Lo primero es dejar de hacer como que no ven, no oyen, no se enteran. En México parece como si hubiera delincuencia y no delincuentes, las familias siempre dicen mi hijo no fue, él es bueno.

Y claro que sus hijos son buenos, porque les dan lo que todos queremos tener. Aunque ellas saben bien que no lo consiguieron en buena ley. ¿De dónde salió esa televisión tan grandota, esa pulsera, esa casa, esas vacaciones en la playa, cuando antes no tenían ni para bien comer?

Lo segundo es convencer al hijo de que le baje a la violencia, de que no es necesaria tanta crueldad hacia los demás.

Lo tercero es generar una red de parientes y vecinos que hagan lo mismo, pues al delincuente ésa es la gente cuya opinión le importa.

La propuesta puede parecer una locura, pero así ha parecido siempre cuando se plantean caminos que hasta ese momento son impensables e incluso inimaginables. Con la situación en que estamos inmersos, hay que buscar modalidades inéditas. Y esta es una de ellas, que quiere resolver el problema de abajo para arriba, desde la familia hacia la sociedad.
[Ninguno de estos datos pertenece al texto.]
(** ** Restore *)

(** What [restore_mac] does, by the state of the backup file.  A missing
    file, a file that cannot be read and text that is not an address end in
    one error record; a valid address is handed to [change_mac], whose
    outcome is the outcome of the restore. *)
Lemma restore_mac_eq interface backup_file w :
  restore_mac interface backup_file w =
    match fs w !! backup_file with
    | Some (Text s) =>
        if validate_mac (strip s) then
          (change_mac interface (strip s) ;;
           logging_info
             (Plain (py "Restored MAC address to " ++ strip s ++ py " on "
                     ++ interface ++ py "."))) w
        else (Ret tt, logged ERROR (Plain (py "Invalid MAC address in backup file.")) w)
    | Some Locked =>
        (Ret tt,
         logged ERROR
           (With_exn (py "Error restoring MAC address: ") (PermissionError backup_file)) w)
    | Some Garbled =>
        (Ret tt,
         logged ERROR
           (With_exn (py "Error restoring MAC address: ") UnicodeDecodeError) w)
    | Some (Refused errno) =>
        (Ret tt,
         logged ERROR
           (With_exn (py "Error restoring MAC address: ") (OSError errno backup_file)) w)
    | Some Unreachable | None =>
        (Ret tt,
         logged ERROR
           (With_exn (py "Error restoring MAC address: ") (FileNotFoundError backup_file)) w)
    end.
Proof.
  unfold restore_mac, try_except.
  unfold bind at 1. unfold read_file.
  destruct (fs w !! backup_file) as [[s | | | | errno] |]; try reflexivity.
  destruct (validate_mac (strip s)); [| reflexivity].
  pose proof (change_mac_never_raises interface (strip s) w) as Hnr.
  unfold bind.
  destruct (change_mac interface (strip s) w) as [[[] | e | c] w']; simpl in *;
    try reflexivity.
  now destruct (Hnr e).
Qed.
Lemma instant_realmojis_are_saved_witness :
  feed sample_env moment_bf "friends-v1" "/posts/{post_id}"
    (Some "{post_user}/{user}_{date}") None
  = feed sample_env moment_bf "friends-v1" "/posts/{post_id}"
      (Some "{post_user}/{user}_{date}") (Some "{post_user}/{user}_{date}") /\
  pick_location (Some "{post_user}/{user}_{date}")
    (py_or None (Some "{post_user}/{user}_{date}"))
    (sample_realmoji "instant" "alice")
  = Some "{post_user}/{user}_{date}" /\
  kind_at ["alice_2024-01-01"; "bob"; "befake"; "home"]
    (snd (feed sample_env moment_bf "friends-v1" "/posts/{post_id}"
            (Some "{post_user}/{user}_{date}") None empty_world))
  = Some KFile /\
  In (Download "https://cdn/realmoji/alice"
        ["alice_2024-01-01"; "bob"; "befake"; "home"])
    (events (snd (feed sample_env moment_bf "friends-v1" "/posts/{post_id}"
                    (Some "{post_user}/{user}_{date}") None empty_world))) /\
  (forall rl irl e e',
     String.eqb (emoji_type e) "instant" = String.eqb (emoji_type e') "instant" ->
     pick_location rl irl e = pick_location rl irl e').
Proof.
  apply (instant_realmojis_are_saved_with_realmoji_location sample_env moment_bf
           "/posts/{post_id}" "{post_user}/{user}_{date}"
           [] [] sample_moment [] [] sample_post
           [] [] (sample_realmoji "instant" "alice")
           "/posts/post-1" [Text "bob/alice_"; DateHole]
           "bytes of https://cdn/realmoji/alice"
           empty_world empty_world empty_world empty_world
           (snd (_save_post_common sample_env sample_post ["post-1"; "posts"]
                   empty_world))
           (snd (_save_post_common sample_env sample_post ["post-1"; "posts"]
                   empty_world))).
  - reflexivity.
  - reflexivity.
  - reflexivity.
  - reflexivity.
  - reflexivity.
  - vm_compute. reflexivity.
  - reflexivity.
  - reflexivity.
  - reflexivity.
  - reflexivity.
  - reflexivity.
  - reflexivity.
  - intros q c Hq.
    change (q `suffix_of` ["bob"; "befake"; "home"]) in Hq.
    destruct q as [|x q]; [done|].
    repeat (apply suffix_cons_inv in Hq as [Hq|Hq];
            [inversion Hq; by vm_compute|]).
    by apply suffix_nil_inv in Hq.
  - vm_compute. discriminate.
  - reflexivity.
Defined.

(** C10, as stated, fails when the option for non-instant realmojis is not
    given either: there is no template to fall back on, [feed] raises
    [AttributeError] at the instant realmoji of the post, and the only
    requests made are those for the two photos of the post: the realmoji
    is not saved. *)
Lemma instant_realmoji_without_any_location_is_not_saved :
  let run := feed sample_env moment_bf "friends-v1" "/posts/{post_id}" None None
               empty_world in
  emoji_type (sample_realmoji "instant" "alice") = "instant" /\
  fst run = raised (AttributeError "format") /\
  events (snd run)
  = [Download "https://cdn/post-1/primary.webp" ["primary"; "post-1"; "posts"];
     Download "https://cdn/post-1/secondary.webp" ["secondary"; "post-1"; "posts"]].
Proof. vm_compute. repeat split; reflexivity. Qed.
(** A well-formed list runs to its end; a list with an item of a single
    segment in second place panics after the first row. *)
Lemma resource_group_derivation_is_partial_witness :
  let d := listQuery "db1" in
  let r1 := run (exampleHost threeCollections (inl shortCollection) unlimited)
                (listCosmosDBMongoCollections d exampleParent) in
  let mixed := [collectionIn "rg1" "c1"; shortCollection; collectionIn "rg1" "c3"] in
  let r2 := run (exampleHost mixed (inl shortCollection) unlimited)
                (listCosmosDBMongoCollections d exampleParent) in
  Forall wellFormed threeCollections
  /\ ~ wellFormed shortCollection
  /\ (exists r, r1.1 = Returned r)
  /\ (exists p, r2.1 = Panicked p
                /\ MongoCollection <$> rows r2.2 = [collectionIn "rg1" "c1"]).
Proof.
  intros d r1 mixed r2.
  destruct resource_group_derivation_is_partial as (Hnone & Htotal & Hpanic).
  assert (Hwf : Forall wellFormed threeCollections).
  { repeat (constructor; [eexists; vm_compute; reflexivity|]). constructor. }
  assert (Hbad : ~ wellFormed shortCollection).
  { intros [rg Hrg]. vm_compute in Hrg. discriminate. }
  split; [exact Hwf|]. split; [exact Hbad|]. split.
  - apply (Htotal _ d exampleParent r1.1 r1.2 exampleClient "parent-rg" "acct1" "db1"
             threeCollections (surjective_pairing r1)
             ltac:(vm_compute; right; left; reflexivity) Hwf).
  - apply (Hpanic _ d exampleParent r2.1 r2.2 exampleClient "parent-rg" "acct1" "db1"
             [collectionIn "rg1" "c1"] shortCollection [collectionIn "rg1" "c3"]
             (surjective_pairing r2)
             ltac:(vm_compute; right; left; reflexivity)).
    + inversion Hwf; subst. constructor; [assumption | constructor].
    + exact Hbad.
    + intros j Hj. vm_compute. discriminate.
Defined.
(** * Polynomials over generic rings: [src/gr/polynomial.c]

    A shallow embedding of FLINT's generic polynomial ring (the ring
    "polynomials over R" for an arbitrary [gr] context R).  The functions of
    [polynomial.c] are translated one by one.  They work on pointers, so the
    embedding keeps a store of objects and threads it through every call; a
    call that dereferences something that is not there has no result.

    The functions that [polynomial.c] calls but does not define ([gr_poly_*],
    [gr_set_other], the predicates of the base ring, ...) are the fields of
    the interface records [gr_lib] and [gr_lib_more]; [Module FmpzLib] and
    [fmpz_more] further down implement them for the integers. *)

From Stdlib Require Import ZArith Lia.
From Stdlib Require QArith.
From stdpp Require Import base option list gmap strings.

Local Open Scope Z_scope.

(** ** Status codes, truth values, machine constants *)

(** Modelled from the spec: [gr.h] is not part of the sources.  Section 3
    names the three outcomes and section 9 says that they are integer codes
    accumulated with bitwise OR. *)
Definition status : Type := Z.
Definition GR_SUCCESS : status := 0.
Definition GR_DOMAIN : status := 1.
Definition GR_UNABLE : status := 2.

(** [status |= s] *)
Definition status_or (a b : status) : status := Z.lor a b.
Infix "|'" := status_or (at level 50, left associativity).

(** Modelled from the spec: the three-valued answer of a predicate. *)
Inductive truth_t : Type := T_TRUE | T_FALSE | T_UNKNOWN.

#[global] Instance truth_t_eq_dec : EqDecision truth_t.
Proof. solve_decision. Defined.

(** Modelled from the spec: [WORD_MAX] is the largest [slong]; it stands for
    "no degree ceiling" (64-bit limbs). *)
Definition WORD_MAX : Z := 2 ^ 63 - 1.

(** Pointers to objects, and pointers to ring contexts. *)
Definition ptr : Type := positive.
Definition gr_ctx_t : Type := positive.
(** * StackSpot SDK client: token cache and authenticated request dispatch

    A shallow embedding of [StackSpotClient] (constructor, [getAccessToken],
    [refreshToken], [request] and the verb wrappers) together with the
    properties its specification states about it.

    Conventions of the embedding:
    - JavaScript strings are Rocq strings; integer valued numbers (time
      stamps in milliseconds, lifetimes in seconds, HTTP status codes) are
      [Z], exact as long as they stay in the safe integer range of a double;
    - values of type [any] are [JsValue]: the JSON shaped values plus
      [undefined]; a JSON number is kept as the exact decimal it denotes;
    - an [async] method is a computation in a state and exception monad in
      which the state survives a thrown error, as it does in JavaScript;
    - the outside world (the clock behind [Date.now] and the network behind
      [fetch]) is an oracle the computation reads from, and every [fetch]
      that is issued is recorded in the machine state. *)

From Stdlib Require Import ZArith String Ascii List Bool Lia DecimalString.
Import ListNotations.
Local Open Scope string_scope.
Local Open Scope Z_scope.

#[local] Set Warnings "-register-all".

(** ** JavaScript values *)

(** The decimal [mant * 10 ^ exp10], as a JSON text writes a number. *)
Record JsNumber := mkNum { mant : Z; exp10 : Z }.

Definition num_of_Z (z : Z) : JsNumber := mkNum z 0.

(** As a double the decimal is zero when its magnitude is at most half the
    least positive double, 2^-1075, and infinite from 2^1024 - 2^970 on. *)
Definition rounds_to_zero (d : JsNumber) : bool :=
  (mant d =? 0)
  || ((exp10 d <? 0) && (Z.abs (mant d) * 2 ^ 1075 <=? 10 ^ (- exp10 d))).

Definition rounds_to_infinity (d : JsNumber) : bool :=
  if exp10 d <? 0
  then (2 ^ 1024 - 2 ^ 970) * 10 ^ (- exp10 d) <=? Z.abs (mant d)
  else 2 ^ 1024 - 2 ^ 970 <=? Z.abs (mant d) * 10 ^ exp10 d.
Hay sin embargo un problema que pone en jaque a esta propuesta. Y es el siguiente: con el argumento de ahorrar dinero, se está despidiendo a mucha gente de sus empleos. A unos por considerarlos innecesarios, a otros por ser de confianza, éstos porque ya no se van a requerir los servicios de las empresas para las que trabajan, aquéllos por cualquier otra razón. Esto no puede ser cosa buena, pues todas esas personas se quedarán en la calle y sin ingresos. Y tal vez entrarán a la delincuencia.

Señor presidente: para el país resulta más barato y más digno, hoy y a largo plazo, pagar salarios que regalar apoyos y becas o que mandar soldados a combatir a quienes delinquen. No haga de los despidos una política.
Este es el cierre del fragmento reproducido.